Angie took the gum wrapper out of her pocket and stuck her chewed gum inside. She folded it into a tight, neat package and slipped it back into her pocket. “She’s not a nice person.”
Before Jane had a chance to interrogate Angie about her comment, Warren’s car rumbled into the drive.
Beside her, Jason muttered, “Fopp u copp kopp.”
Jane’s pulse always quickened at the thought of what Warren might say or do in Angie’s presence.
“Jason and I should go in and do some homework,” she said, checking to see how close Warren was to stepping out of the car. “We both have big tests tomorrow.”
“You don’t have to lie.” Angie looked toward Warren’s car and then back at Jane. “We live in Maud. I’m not stupid.”
Jane reached over to grab Angie’s hand, but Angie slipped out of her grip.
“I know you’re not stupid,” Jane said. “I don’t want him to . . .” Speak. Look at Angie. Hurt her the way he hurt Jason with his crude remarks, even though Jason swore he didn’t care. “I’m sorry.”
Warren watched them from behind the wheel. He wore sunglasses, but Jane could tell from the set of his jaw and the way his mouth turned down that something had already set him off and it’d be best to steer clear.
Angie slipped through the porch rails. “I’ll see you at seven?”
She asked every night during the school week, even though she walked with them to the bus stop every morning. Maybe Angie knew more than she let on. Like if Jane and Jason didn’t show up, she might call the cops. Like that would do any good.
“See you at seven,” Jane said.
Jason waved goodbye.
Angie paused and then rounded the hoarder’s trailer, back to where she lived on the other side of the trailer park, the sunny side. It wasn’t but a minute’s walk, maybe a little more, but it felt like a hundred miles some days.
“Just stay quiet,” Jane told Jason. He continued to sharpen his stick.
The car door shut, and Jane returned her attention to the empty window across from her. She wondered if the woman inside was dead or alive. If she heard things. If she was the one who sometimes called the police.
The wooden boards creaked under Warren’s weight, even though he wasn’t a big man. Tall, but not big. Stringy looking. Mean. He banged a pack of cigarettes on his palm.
“What are y’all doing out here?” On his bad days, he’d add, Y’all stupid or something?

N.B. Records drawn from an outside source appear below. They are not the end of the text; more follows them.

Lemma typed_get fs vs n t : Forall2 (fun f w => w.1 = f.1 /\ typed f.2 w.2) fs vs -> distinct fs = true -> (n, t) ∈ fs ->
  exists v, get_field n vs = Some v /\ typed t v.
Proof.
  intros HF Hd Hin. apply distinct_names in Hd. unfold get_field.
  induction HF as [|[k t0] [k' v] fs vs [E Ht] HF IH]; [set_solver|]. cbn in *. subst k'. apply NoDup_cons in Hd as [Hk Hd].
  apply elem_of_cons in Hin as [[= -> ->]|Hin]; [rewrite bool_decide_eq_true_2 by done; eauto|].
  rewrite bool_decide_eq_false_2; [auto|]. intros ->. destruct Hk. by apply (list_elem_of_fmap_2 fst) in Hin.
Qed.

Lemma typed_set fs vs n t x : Forall2 (fun f w => w.1 = f.1 /\ typed f.2 w.2) fs vs -> distinct fs = true -> (n, t) ∈ fs -> typed t x ->
  Forall2 (fun f w => w.1 = f.1 /\ typed f.2 w.2) fs (set_field n x vs).
Proof.
  intros HF Hd Hin Hx. apply distinct_names in Hd.
  assert (Hu : forall t', (n, t') ∈ fs -> typed t' x).
  { intros t' Hin'. apply (table_get_in _ _ _ Hd) in Hin, Hin'. congruence. }
  clear Hin Hd. unfold set_field. induction HF as [|[k t0] [k' v] fs vs [E Ht] HF IH]; [constructor|]. cbn in *. subst k'. constructor.
  - destruct (decide (k = n)) as [->|Hk]; [rewrite bool_decide_eq_true_2 by done|by rewrite bool_decide_eq_false_2].
    cbn. split; [done|]. apply Hu. constructor.
  - apply IH. intros t' Ht'. apply Hu. by constructor.
Qed.

Lemma decode_members_typed fs m vs vs' : distinct fs = true ->
  Forall (fun p => forall t v w, typed t v -> decode p.2 t v = Some w -> typed t w) m ->
  Forall2 (fun f w => w.1 = f.1 /\ typed f.2 w.2) fs vs -> decode_members decode fs m vs = Some vs' ->
  Forall2 (fun f w => w.1 = f.1 /\ typed f.2 w.2) fs vs'.
Proof.
  intros Hd Hm. revert vs. induction Hm as [|[k c] m Hc Hm IH]; intros vs HF; cbn [decode_members]; [by intros [= <-]|].
  destruct (find_field fs (unquote (k, c).1)) as [[n t]|] eqn:Ef; [|apply IH; done].
  apply find_field_spec in Ef as [Hin _]; [|done]. destruct (typed_get _ _ _ _ HF Hd Hin) as (v & -> & Hv). cbn [default].
  intros (x & Hx & H)%bind_Some. eapply IH; [|exact H]. eapply typed_set; [done..|]. by eapply Hc.
Qed.

Lemma decode_elements_typed t l old xs stale : regular t = true ->
  Forall (fun c => forall t v w, typed t v -> decode c t v = Some w -> typed t w) l -> Forall (typed t) old ->
  decode_elements decode t l old = Some (xs, stale) -> Forall (typed t) xs /\ Forall (typed t) stale.
Proof.
  intros Hr Hl. revert old xs stale. induction Hl as [|c l Hc Hl IH]; intros old xs stale Ho; cbn [decode_elements]; [by intros [= <- <-]|].
  intros (x & Hx & ([xs' st'] & H & [= <- <-])%bind_Some)%bind_Some.
  apply IH in H as [H1 H2]; [|destruct Ho; [constructor|done]]. split; [|done]. constructor; [|done].
  eapply Hc; [|exact Hx]. destruct Ho; [by apply zero_typed|done].
Qed.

If they sat outside, it was wrong. If he found them inside, it was worse. They were too loud. Or too quiet. Too visible. Or too absent. There was never a right place or way for them to be.
“You hear me? You deaf or something? What are you doing?”

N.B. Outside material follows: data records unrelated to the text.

Example path_Match_examples :
  (fun p : string * string => path_Match p.1 p.2) <$> [("git*", "github"); ("a[", "a["); ("a\", "a"); ("*[^a-", "x"); ("[ab]?", "b1"); ("*", "a/b")] =
  [Some true; None; None; None; Some true; Some false].
Proof. vm_compute. reflexivity. Qed.

End McpMatch.
Export McpMatch.

(** ** The registry ([mcpregistry/registry.go]) *)
Module McpRegistry.

Record ToolEntry : Type := mkToolEntry {
  te_ToolName : string; te_ServerID : string; te_ServerType : string; te_ServerAddr : string; te_ToolHash : string; te_RegisteredAt : Z
}.

Record ToolInfo : Type := mkToolInfo { ti_Name : string; ti_Hash : string }.

Record OverwrittenTool : Type := mkOverwritten { ow_ToolName : string; ow_PreviousServerID : string; ow_NewServerID : string }.

(** Which callbacks are set, and a call of one. *)
Record RegistryCallbacks : Type := mkCallbacks { cb_OnMultiServer : bool; cb_OnOverwrite : bool }.

Inductive callback : Type := CallMultiServer | CallOverwrite (ow : OverwrittenTool).

Record Registry : Type := mkRegistry {
  rg_tools : gmap string ToolEntry; rg_addrs : gmap string string; rg_pinned : gmap string string;
  rg_callbacks : option RegistryCallbacks; rg_servers : gset string; rg_multiFired : bool
}.

Definition NewRegistry : Registry := mkRegistry ∅ ∅ ∅ None ∅ false.

Definition SetCallbacks (cb : RegistryCallbacks) (r : Registry) : list callback * Registry :=
  let fire := (2 <=? Z.of_nat (size (rg_servers r))) && negb (rg_multiFired r) && cb_OnMultiServer cb in
  (if fire then [CallMultiServer] else [],
   mkRegistry (rg_tools r) (rg_addrs r) (rg_pinned r) (Some cb) (rg_servers r) (rg_multiFired r || fire)).

(** One turn of the loop over the tools: the entry is replaced, a different owner is reported, and the
    first hash of a name is pinned. *)
Definition register_tool (now : Z) (serverID serverType serverAddr : string)
  (acc : gmap string ToolEntry * gmap string string * list OverwrittenTool) (t : ToolInfo)
  : gmap string ToolEntry * gmap string string * list OverwrittenTool :=
  let '(tools, pinned, overwrites) := acc in
  (<[ti_Name t := mkToolEntry (ti_Name t) serverID serverType serverAddr (ti_Hash t) now]> tools,
   (if ti_Hash t !=? "" then match pinned !! ti_Name t with Some _ => pinned | None => <[ti_Name t := ti_Hash t]> pinned end else pinned),
   overwrites ++ match tools !! ti_Name t with
                 | Some e => if te_ServerID e !=? serverID then [mkOverwritten (ti_Name t) (te_ServerID e) serverID] else []
                 | None => []
                 end).

Definition Register (now : Z) (serverID serverType serverAddr : string) (tools : list ToolInfo) (r : Registry)
  : list OverwrittenTool * list callback * Registry :=
  let '(ts, pinned, overwrites) :=
    fold_left (register_tool now serverID serverType serverAddr) tools (rg_tools r, rg_pinned r, []) in
  let servers := {[serverID]} ∪ rg_servers r in
  let fire := (2 <=? Z.of_nat (size servers)) && negb (rg_multiFired r) &&
              match rg_callbacks r with Some cb => cb_OnMultiServer cb | None => false end in
  (overwrites,
   match rg_callbacks r with
   | None => []
   | Some cb => (if fire then [CallMultiServer] else []) ++ (if cb_OnOverwrite cb then CallOverwrite <$> overwrites else [])
   end,
   mkRegistry ts (if serverAddr !=? "" then <[serverAddr := serverID]> (rg_addrs r) else rg_addrs r) pinned (rg_callbacks r) servers
     (rg_multiFired r || fire)).

Definition Lookup (toolName : string) (r : Registry) : option ToolEntry := rg_tools r !! toolName.

Definition LookupBatch (toolNames : list string) (r : Registry) : gmap string ToolEntry :=
  fold_left (fun m name => match rg_tools r !! name with Some e => <[name := e]> m | None => m end) toolNames ∅.

Definition ServerAddrs (r : Registry) : gmap string string := rg_addrs r.

Definition PinnedHash (toolName : string) (r : Registry) : option string := rg_pinned r !! toolName.

Definition Remove (serverID : string) (r : Registry) : Registry :=
  mkRegistry (filter (fun p => te_ServerID p.2 ≠ serverID) (rg_tools r)) (filter (fun p => p.2 ≠ serverID) (rg_addrs r)) (rg_pinned r)
    (rg_callbacks r) (rg_servers r) (rg_multiFired r).

(** [bridgeEventToRegistry] on the fields of an event ([server/mcp_bridge.go]). *)
Definition bridgeEventToRegistry (now : Z) (type : string) (fields : string -> string) (r : Registry) : list callback * Registry :=
  let go (hash : string) :=
    if (fields "server_id" ==? "") || (fields "tool_name" ==? "") then ([], r)
    else
      let serverType := if fields "server_type" ==? "" then "stdio" else fields "server_type" in
      let '(_, cbs, r') := Register now (fields "server_id") serverType "" [mkToolInfo (fields "tool_name") hash] r in (cbs, r') in
  if type ==? "mcp_tool_seen" then go (fields "tool_hash")
  else if type ==? "mcp_tool_changed" then go (fields "new_hash")
  else ([], r).

End McpRegistry.
Export McpRegistry.

(** ** Tool categories ([tool_classifier.go]) *)
Module McpClassifier.

Definition CategoryRead : string := "read".
Definition CategoryWrite : string := "write".
Definition CategorySend : string := "send".
Definition CategoryCompute : string := "compute".
Definition CategoryUnknown : string := "unknown".

Definition defaultPrefixes : list (string * string) :=
  [("read_", CategoryRead); ("get_", CategoryRead); ("query_", CategoryRead); ("list_", CategoryRead); ("fetch_", CategoryRead);
   ("search_", CategoryRead); ("find_", CategoryRead); ("lookup_", CategoryRead);
   ("write_", CategoryWrite); ("update_", CategoryWrite); ("set_", CategoryWrite); ("create_", CategoryWrite); ("delete_", CategoryWrite);
   ("remove_", CategoryWrite); ("put_", CategoryWrite); ("insert_", CategoryWrite);
   ("send_", CategorySend); ("post_", CategorySend); ("upload_", CategorySend); ("http_", CategorySend); ("email_", CategorySend);
   ("notify_", CategorySend); ("publish_", CategorySend); ("push_", CategorySend);
   ("run_", CategoryCompute); ("exec_", CategoryCompute); ("eval_", CategoryCompute); ("execute_", CategoryCompute);
   ("invoke_", CategoryCompute); ("call_", CategoryCompute)].

Definition Classify {U : UnicodeCase} (toolName : string) : string :=
  let lower := ToLower toolName in
  match List.find (fun p => HasPrefix lower p.1) defaultPrefixes with Some p => p.2 | None => CategoryUnknown end.

Definition isSuspiciousCategory (category : string) : bool :=
  (category ==? CategoryWrite) || (category ==? CategorySend) || (category ==? CategoryCompute) || (category ==? CategoryUnknown).

End McpClassifier.
Export McpClassifier.

(** ** Reasons: the formatted texts, by their arguments *)
Module McpReason.

Inductive reason : Type :=
| NoReason
| EnforcementDisabled | NoToolPolicy | UnknownToolPolicy (p : string)
| ServerInAllowlist | ServerNotInAllowlist | ServerInDenylist | UnknownServerPolicy (p : string)
| MatchedAllowRule | NoAllowRule (failClosed : bool) | MatchedDenyRule | NoDenyRule
| RateLimited (server : string)
| HashChanged (tool pinned current : string) | HashChangedAlert (tool pinned current : string)
| Shadowed (tool original now : string)
| BurstExceeded (server : string) (calls window : Z)
| SendAfterRead (server reader : string) (elapsed : Z)
| CrossFlow (reader server : string).

#[export] Instance reason_eq_dec : EqDecision reason.
Proof. solve_decision. Defined.

End McpReason.
Export McpReason.

(** ** Tool policy ([policy.go]) *)
Module McpPolicy.
Section Policy.
Context {U : UnicodeCase} {CO : CaseOrbits}.

Record MCPToolRule : Type := mkToolRule { tr_Server : string; tr_Tool : string; tr_ContentHash : string }.

#[export] Instance MCPToolRule_eq_dec : EqDecision MCPToolRule.
Proof. solve_decision. Defined.

(** The fields of [config.SandboxMCPConfig] the evaluator reads; a server rule is its pattern. *)
Record SandboxMCPConfig : Type := mkMCPConfig {
  mc_EnforcePolicy : bool; mc_FailClosed : bool; mc_ServerPolicy : string; mc_AllowedServers : list string; mc_DeniedServers : list string;
  mc_ToolPolicy : string; mc_AllowedTools : list MCPToolRule; mc_DeniedTools : list MCPToolRule
}.

Record PolicyDecision : Type := mkPolicyDecision { pd_Allowed : bool; pd_Reason : reason; pd_Rule : option MCPToolRule }.

#[export] Instance PolicyDecision_eq_dec : EqDecision PolicyDecision.
Proof. solve_decision. Defined.

(** [PolicyDecision{}]. *)
Definition no_decision : PolicyDecision := mkPolicyDecision false NoReason None.

Definition matchesPattern (pattern value : string) : bool :=
  match path_Match (ToLower pattern) (ToLower value) with Some b => b | None => EqualFold pattern value end.

Definition matchesRule (rule : MCPToolRule) (serverID toolName hash : string) : bool :=
  if negb (matchesPattern (tr_Server rule) serverID) then false
  else if negb (matchesPattern (tr_Tool rule) toolName) then false
  else if (tr_ContentHash rule !=? "") && (tr_ContentHash rule !=? hash) then false
  else true.

Definition evaluateServerPolicy (c : SandboxMCPConfig) (serverID : string) : option PolicyDecision :=
  if mc_ServerPolicy c ==? "allowlist" then
    Some (if existsb (fun rule => matchesPattern rule serverID) (mc_AllowedServers c)
          then mkPolicyDecision true ServerInAllowlist None else mkPolicyDecision false ServerNotInAllowlist None)
  else if mc_ServerPolicy c ==? "denylist" then
    if existsb (fun rule => matchesPattern rule serverID) (mc_DeniedServers c) then Some (mkPolicyDecision false ServerInDenylist None) else None
  else if (mc_ServerPolicy c ==? "") || (mc_ServerPolicy c ==? "none") then None
  else Some (mkPolicyDecision false (UnknownServerPolicy (mc_ServerPolicy c)) None).

Definition evaluateAllowlist (c : SandboxMCPConfig) (serverID toolName hash : string) : PolicyDecision :=
  match List.find (fun rule => matchesRule rule serverID toolName hash) (mc_AllowedTools c) with
  | Some rule => mkPolicyDecision true MatchedAllowRule (Some rule)
  | None => mkPolicyDecision false (NoAllowRule (mc_FailClosed c)) None
  end.

Definition evaluateDenylist (c : SandboxMCPConfig) (serverID toolName hash : string) : PolicyDecision :=
  match List.find (fun rule => matchesRule rule serverID toolName hash) (mc_DeniedTools c) with
  | Some rule => mkPolicyDecision false MatchedDenyRule (Some rule)
  | None => mkPolicyDecision true NoDenyRule None
  end.

Definition Policy_Evaluate (c : SandboxMCPConfig) (serverID toolName hash : string) : PolicyDecision :=
  if negb (mc_EnforcePolicy c) then mkPolicyDecision true EnforcementDisabled None
  else
    let tool_level :=
      if mc_ToolPolicy c ==? "allowlist" then evaluateAllowlist c serverID toolName hash
      else if mc_ToolPolicy c ==? "denylist" then evaluateDenylist c serverID toolName hash
      else if (mc_ToolPolicy c ==? "") || (mc_ToolPolicy c ==? "none") then mkPolicyDecision true NoToolPolicy None
      else mkPolicyDecision false (UnknownToolPolicy (mc_ToolPolicy c)) None in
    match evaluateServerPolicy c serverID with
    | Some decision => if negb (pd_Allowed decision) then decision else tool_level
    | None => tool_level
    end.

End Policy.
End McpPolicy.
Export McpPolicy.

(** ** Sequences of calls ([session_analyzer.go]) *)
Module McpAnalyzer.
Section Analyzer.
Context {U : UnicodeCase}.

Record ToolCallRecord : Type := mkCall {
  tc_Timestamp : Z; tc_ServerID : string; tc_ToolName : string; tc_ToolCallID : string; tc_RequestID : string; tc_Action : string;
  tc_Category : string
}.

(** [config.CrossServerConfig]; the three pointers are [None] when unset. *)
Record CrossServerConfig : Type := mkCross {
  cs_Enabled : bool; cs_Read_Enabled : bool; cs_Read_Window : Z; cs_Burst_Enabled : bool; cs_Burst_MaxCalls : Z; cs_Burst_Window : Z;
  cs_Flow_Enabled : bool; cs_Flow_SameTurnOnly : option bool; cs_Flow_Window : Z; cs_Shadow_Enabled : option bool
}.

Record CrossServerDecision : Type := mkCrossDecision {
  cd_Blocked : bool; cd_Rule : string; cd_Reason : reason; cd_Severity : string; cd_Related : list ToolCallRecord
}.

Record shadowInfo : Type := mkShadow { sh_Original : string; sh_New : string }.

Record SessionAnalyzer : Type := mkAnalyzer {
  an_active : bool; an_cfg : CrossServerConfig; an_window : list ToolCallRecord; an_maxWindow : Z; an_shadows : gmap string shadowInfo;
  an_bursts : gmap string (list Z)
}.

Definition maxWindowEntries : nat := 1000.

Definition NewSessionAnalyzer (cfg : CrossServerConfig) : SessionAnalyzer := mkAnalyzer false cfg [] 0 ∅ ∅.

Jane sat still. Jason’s sharpening slowed. “Nothing.”
The light hit the window just right, bright enough that Jane could watch Warren light his cigarette and blow smoke into the air. “All you kids do is nothing. Must be good at it.”
Smoking kills, and I hope you die. Jane said nothing. Nothing was the best move.
Warren walked behind Jane and poked Jason with the toe of his boot. She could feel Jason stiffen beside her. Fight or flight, she’d learned in biology. Run, Jane. Run. But she’d never run without Jason. And he never seemed ready for that. His patience surpassed hers.